▶ [Assignment]
From the first entry to the last, copy each one exactly.

(Dataset excerpts)

(** * Traffic service: route optimisation core

    A shallow embedding of the route optimisation service
    ([RouteOptimizationService]), of the routing client with its local
    nearest-neighbour fallback ([GoogleMapsService]) and of the socket gateway
    ([RouteOptimizationGateway]), together with the properties of the
    specification that concern them.

    Conventions of the embedding.
    - A JavaScript [number] is a real number and arithmetic is exact in
      [GeoMath], [GoogleMapsService] and [Metrics], so that neither rounding
      error nor [NaN] is represented there.  The module [Doubles] repeats the
      fallback and the metrics calculator with the distance that the engine
      computes, which can be [NaN], and follows [NaN] through them; at exact
      arithmetic it agrees with the former.  [Infinity] occurs in the source
      only as the initial value of a running minimum and is the [None] of an
      [option R].
    - A [Date] is its time value in milliseconds.
    - An exception is the [inl] of a sum, an [await]ed call is a call.
    - The data base, the message bus and the socket server are external:
      their state and the trace of calls made to them are explicit, and whether
      a given call fails is read from an [Outcomes] record. *)

From Stdlib Require Import Reals Lra Lia ZArith Ascii String.
From stdpp Require Import gmap strings list.

(** ** JavaScript built-ins used by the source *)

Module Js.

Local Open Scope R_scope.

(** [Math.round]: the nearest integer, halves towards plus infinity. *)
Definition Math_round (x : R) : R := IZR (Zfloor (x + / 2)).

(** [Math.max] of two numbers. *)
Definition Math_max (x y : R) : R := Rmax x y.

(** [Math.sqrt] on the non-negative numbers. *)
Definition Math_sqrt (x : R) : R := sqrt x.

(** [Math.atan2 (y, x)]: the angle of the point [(x, y)]. *)
Definition Math_atan2 (y x : R) : R :=
  if Rlt_dec 0 x then atan (y / x)
  else if Rlt_dec x 0 then
    (if Rle_dec 0 y then atan (y / x) + PI else atan (y / x) - PI)
  else if Rlt_dec 0 y then PI / 2
  else if Rlt_dec y 0 then - (PI / 2)
  else 0.

(** [distance < shortestDistance], where the right-hand side starts as
    [Infinity]. *)
Definition lt_inf (d : R) (shortest : option R) : bool :=
  match shortest with
  | None => true
  | Some s => if Rlt_dec d s then true else false
  end.

(** [for (let i = lo; i < hi; i++) s = body i s]. *)
Definition for_range {S : Type} (lo hi : nat) (body : nat -> S -> S) (s : S) : S :=
  fold_left (fun acc i => body i acc) (seq lo (hi - lo)) s.

(** A truthy string: defined and not empty. *)
Definition truthy (s : option string) : bool :=
  match s with
  | Some t => negb (String.eqb t "")
  | None => false
  end.

(** [a || b] on possibly undefined strings. *)
Definition or_else (a b : option string) : option string :=
  if truthy a then a else b.

End Js.

Import Js.

(** ** Data model *)

Record Stop := mkStop {
  latitude : R;
  longitude : R;
  address : string
}.

Record Waypoint := mkWaypoint {
  wp_latitude : R;
  wp_longitude : R;
  wp_address : string;
  estimatedArrival : R
}.

Record OptimizedRoute := mkOptimizedRoute {
  totalDistance : R;
  totalDuration : R;
  waypoints : list Waypoint;
  polyline : string
}.

Record Preferences := mkPreferences {
  avoidTolls : bool;
  avoidHighways : bool;
  optimizeFor : string
}.

(** The stop a waypoint was built from. *)
Definition stop_of (w : Waypoint) : Stop :=
  mkStop (wp_latitude w) (wp_longitude w) (wp_address w).

(** The waypoint literal [{latitude, longitude, address, estimatedArrival}]. *)
Definition waypoint_at (s : Stop) (eta : R) : Waypoint :=
  mkWaypoint (latitude s) (longitude s) (address s) eta.

(** ** Great-circle distance, shared by both services *)

Module GeoMath.

Local Open Scope R_scope.

Definition toRadians (degrees : R) : R := degrees * (PI / 180).

Definition calculateHaversineDistance (lat1 lon1 lat2 lon2 : R) : R :=
  let R := 6371000 in
  let dLat := toRadians (lat2 - lat1) in
  let dLon := toRadians (lon2 - lon1) in
  let a :=
    sin (dLat / 2) * sin (dLat / 2) +
    cos (toRadians lat1) * cos (toRadians lat2) *
    sin (dLon / 2) * sin (dLon / 2) in
  let c := 2 * Math_atan2 (Math_sqrt a) (Math_sqrt (1 - a)) in
  R * c.

(** The distance between two stops, as every call site computes it. *)
Definition stop_distance (s t : Stop) : R :=
  calculateHaversineDistance (latitude s) (longitude s) (latitude t) (longitude t).

End GeoMath.

Import GeoMath.

(** ** Errors and the provider's answer *)

Inductive Error :=
  | TypeError                                (* a property of [undefined] is read *)
  | RangeError                               (* [toISOString] of an invalid date *)
  | GoogleMapsApiError (status : string)     (* [Google Maps API error: <status>] *)
  | AxiosError (msg : string)                (* the HTTP call is rejected *)
  | PrismaError (msg : string)               (* a data base call is rejected *)
  | NotFoundException (msg : string)
  | UnauthorizedException (msg : string)
  | JsonWebTokenError (msg : string)
  | ValidationError (msg : string)           (* thrown by the validation pipe *)
  | PlainError (msg : string).               (* [new Error(msg)] *)

Record Leg := mkLeg {
  leg_distance : R;     (* [distance.value] *)
  leg_duration : R      (* [duration.value] *)
}.

Record ProviderRoute := mkProviderRoute {
  legs : list Leg;
  overview_polyline : string
}.

Record GoogleMapsRouteResponse := mkResponse {
  routes : list ProviderRoute;
  status : string
}.

(** ** GoogleMapsService: the sequencer, its fallback and the provider *)

Module GoogleMapsService.

Local Open Scope R_scope.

▶ [Solution below]
(** * Traffic service: route optimisation core

    A shallow embedding of the route optimisation service
    ([RouteOptimizationService]), of the routing client with its local
    nearest-neighbour fallback ([GoogleMapsService]) and of the socket gateway
    ([RouteOptimizationGateway]), together with the properties of the
    specification that concern them.

    Conventions of the embedding.
    - A JavaScript [number] is a real number and arithmetic is exact in
      [GeoMath], [GoogleMapsService] and [Metrics], so that neither rounding
      error nor [NaN] is represented there.  The module [Doubles] repeats the
      fallback and the metrics calculator with the distance that the engine
      computes, which can be [NaN], and follows [NaN] through them; at exact
      arithmetic it agrees with the former.  [Infinity] occurs in the source
      only as the initial value of a running minimum and is the [None] of an
      [option R].
    - A [Date] is its time value in milliseconds.
    - An exception is the [inl] of a sum, an [await]ed call is a call.
    - The data base, the message bus and the socket server are external:
      their state and the trace of calls made to them are explicit, and whether
      a given call fails is read from an [Outcomes] record. *)

From Stdlib Require Import Reals Lra Lia ZArith Ascii String.
From stdpp Require Import gmap strings list.

(** ** JavaScript built-ins used by the source *)

Module Js.

Local Open Scope R_scope.

(** [Math.round]: the nearest integer, halves towards plus infinity. *)
Definition Math_round (x : R) : R := IZR (Zfloor (x + / 2)).

(** [Math.max] of two numbers. *)
Definition Math_max (x y : R) : R := Rmax x y.

(** [Math.sqrt] on the non-negative numbers. *)
Definition Math_sqrt (x : R) : R := sqrt x.

(** [Math.atan2 (y, x)]: the angle of the point [(x, y)]. *)
Definition Math_atan2 (y x : R) : R :=
  if Rlt_dec 0 x then atan (y / x)
  else if Rlt_dec x 0 then
    (if Rle_dec 0 y then atan (y / x) + PI else atan (y / x) - PI)
  else if Rlt_dec 0 y then PI / 2
  else if Rlt_dec y 0 then - (PI / 2)
  else 0.

(** [distance < shortestDistance], where the right-hand side starts as
    [Infinity]. *)
Definition lt_inf (d : R) (shortest : option R) : bool :=
  match shortest with
  | None => true
  | Some s => if Rlt_dec d s then true else false
  end.

(** [for (let i = lo; i < hi; i++) s = body i s]. *)
Definition for_range {S : Type} (lo hi : nat) (body : nat -> S -> S) (s : S) : S :=
  fold_left (fun acc i => body i acc) (seq lo (hi - lo)) s.

(** A truthy string: defined and not empty. *)
Definition truthy (s : option string) : bool :=
  match s with
  | Some t => negb (String.eqb t "")
  | None => false
  end.

(** [a || b] on possibly undefined strings. *)
Definition or_else (a b : option string) : option string :=
  if truthy a then a else b.

End Js.

Import Js.

(** ** Data model *)

Record Stop := mkStop {
  latitude : R;
  longitude : R;
  address : string
}.

Record Waypoint := mkWaypoint {
  wp_latitude : R;
  wp_longitude : R;
  wp_address : string;
  estimatedArrival : R
}.

Record OptimizedRoute := mkOptimizedRoute {
  totalDistance : R;
  totalDuration : R;
  waypoints : list Waypoint;
  polyline : string
}.

Record Preferences := mkPreferences {
  avoidTolls : bool;
  avoidHighways : bool;
  optimizeFor : string
}.

(** The stop a waypoint was built from. *)
Definition stop_of (w : Waypoint) : Stop :=
  mkStop (wp_latitude w) (wp_longitude w) (wp_address w).

(** The waypoint literal [{latitude, longitude, address, estimatedArrival}]. *)
Definition waypoint_at (s : Stop) (eta : R) : Waypoint :=
  mkWaypoint (latitude s) (longitude s) (address s) eta.

(** ** Great-circle distance, shared by both services *)

Module GeoMath.

Local Open Scope R_scope.

Definition toRadians (degrees : R) : R := degrees * (PI / 180).

Definition calculateHaversineDistance (lat1 lon1 lat2 lon2 : R) : R :=
  let R := 6371000 in
  let dLat := toRadians (lat2 - lat1) in
  let dLon := toRadians (lon2 - lon1) in
  let a :=
    sin (dLat / 2) * sin (dLat / 2) +
    cos (toRadians lat1) * cos (toRadians lat2) *
    sin (dLon / 2) * sin (dLon / 2) in
  let c := 2 * Math_atan2 (Math_sqrt a) (Math_sqrt (1 - a)) in
  R * c.

(** The distance between two stops, as every call site computes it. *)
Definition stop_distance (s t : Stop) : R :=
  calculateHaversineDistance (latitude s) (longitude s) (latitude t) (longitude t).

End GeoMath.

Import GeoMath.

(** ** Errors and the provider's answer *)

Inductive Error :=
  | TypeError                                (* a property of [undefined] is read *)
  | RangeError                               (* [toISOString] of an invalid date *)
  | GoogleMapsApiError (status : string)     (* [Google Maps API error: <status>] *)
  | AxiosError (msg : string)                (* the HTTP call is rejected *)
  | PrismaError (msg : string)               (* a data base call is rejected *)
  | NotFoundException (msg : string)
  | UnauthorizedException (msg : string)
  | JsonWebTokenError (msg : string)
  | ValidationError (msg : string)           (* thrown by the validation pipe *)
  | PlainError (msg : string).               (* [new Error(msg)] *)

Record Leg := mkLeg {
  leg_distance : R;     (* [distance.value] *)
  leg_duration : R      (* [duration.value] *)
}.

Record ProviderRoute := mkProviderRoute {
  legs : list Leg;
  overview_polyline : string
}.

Record GoogleMapsRouteResponse := mkResponse {
  routes : list ProviderRoute;
  status : string
}.

(** ** GoogleMapsService: the sequencer, its fallback and the provider *)

Module GoogleMapsService.

Local Open Scope R_scope.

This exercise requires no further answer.